SOURCE MATERIAL Block Start

(** X1. [create_diff], asked to modify a path without being handed the
    original, reads the file as text: the diff is a modify-diff holding the
    decoded content of the file when the file exists, and a create-diff
    without original when it does not.  On the workspace it was built from,
    such a diff meets the existence rule of [validate_diff], so it is accepted
    exactly when its new content is within the size limit.  The integrity
    warning compares the digest of the bytes on disk with the digest of the
    decoded text: there is none when decoding leaves the bytes as they are
    (valid UTF-8 without carriage return, in particular), and there is one
    when the decoded text is not empty and its digest, not empty either, is
    not that of the bytes. *)
Theorem create_diff_modify_reads_the_file (w : World) (fp : string) (new : option string) :
  let d := create_diff w fp new MODIFY None in
  operation d = (if exists_ w fp then MODIFY else CREATE) /\
  original_content d = read_text_replace <$> files w !! fp /\
  existence_ok w d /\
  fst (validate_diff w d) = negb (_MAX_FILE_SIZE_BYTES <? byte_len (or_empty new)) /\
  (files w !! fp = None -> integrity_warnings w d = []) /\
  (forall data, files w !! fp = Some data ->
     integrity_warnings w d =
       if truthy (_sha (Some (read_text_replace data)))
          && negb (String.eqb (sha256_hexdigest data)
                              (sha256_hexdigest (read_text_replace data)))
       then [W_integrity fp] else []) /\
  (forall data, files w !! fp = Some data ->
     (read_text_replace data = data -> integrity_warnings w d = []) /\
     (utf8_valid data = true -> count_char carriage_return data = 0%nat ->
        integrity_warnings w d = []) /\
     (read_text_replace data <> ""%string ->
      sha256_hexdigest (read_text_replace data) <> ""%string ->
      sha256_hexdigest data <> sha256_hexdigest (read_text_replace data) ->
        integrity_warnings w d = [W_integrity fp])).
Proof.
  intros d.
  assert (file_path d = fp /\ new_content d = new) as [Hfp Hnew]
    by (destruct (create_diff_fields w fp new MODIFY None) as (? & ? & _); done).
  assert (operation d = (if exists_ w fp then MODIFY else CREATE)
          /\ original_content d = read_text_replace <$> files w !! fp) as [Hop Horig].
  { subst d. unfold create_diff.
    destruct (files w !! fp) as [content|] eqn:Hdisk; simpl.
    - assert (exists_ w fp = true) as -> by (apply exists_true; rewrite Hdisk; eauto). done.
    - assert (exists_ w fp = false) as -> by (by apply exists_false). done. }
  assert (existence_ok w d) as Hex.
  { unfold existence_ok. rewrite Hop, Hfp. by destruct (exists_ w fp) eqn:E. }
  assert (forall data, files w !! fp = Some data ->
     integrity_warnings w d =
       if truthy (_sha (Some (read_text_replace data)))
          && negb (String.eqb (sha256_hexdigest data)
                              (sha256_hexdigest (read_text_replace data)))
       then [W_integrity fp] else []) as Hint.
  { intros data Hdisk. unfold integrity_warnings. rewrite Hop, Hfp, Hdisk.
    assert (exists_ w fp = true) as -> by (apply exists_true; rewrite Hdisk; eauto).
    destruct (create_diff_fields w fp new MODIFY None) as (_ & _ & _ & _ & Hcb & _).
    fold d in Hcb. rewrite Hcb, Horig, Hdisk. simpl. unfold _sha.
    destruct (truthy (Some (read_text_replace data))); simpl; done. }
  assert (forall data, files w !! fp = Some data -> read_text_replace data = data ->
            integrity_warnings w d = []) as Hsame.
  { intros data Hdisk Hid. rewrite (Hint data Hdisk), Hid, String.eqb_refl. simpl.
    by rewrite andb_false_r. }
  split; [done|]. split; [done|]. split; [done|]. split.
  { rewrite (validate_diff_existence_ok_eq w d Hex), Hnew.
    destruct (_MAX_FILE_SIZE_BYTES <? _); [done|]. by destruct (_LARGE_DIFF_LINES <? _). }
  split.
  { intros Hnone. unfold integrity_warnings. rewrite Hfp, Hnone. by destruct (operation d). }
  split; [done|].
  intros data Hdisk. split; [by apply Hsame|]. split.
  - intros Hvalid Hcr. apply (Hsame data Hdisk). by apply read_text_replace_id.
  - intros Hne Hdigest Hsha. rewrite (Hint data Hdisk). unfold _sha. simpl.
    apply String.eqb_neq in Hne, Hdigest, Hsha. rewrite Hne. simpl.
    by rewrite Hdigest, Hsha.
Qed.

SOURCE MATERIAL Block End

WHAT YOU SHOULD DO: Count how many lines in the data above hold "Hsha", and give that number by itself.

RESPONSE: 3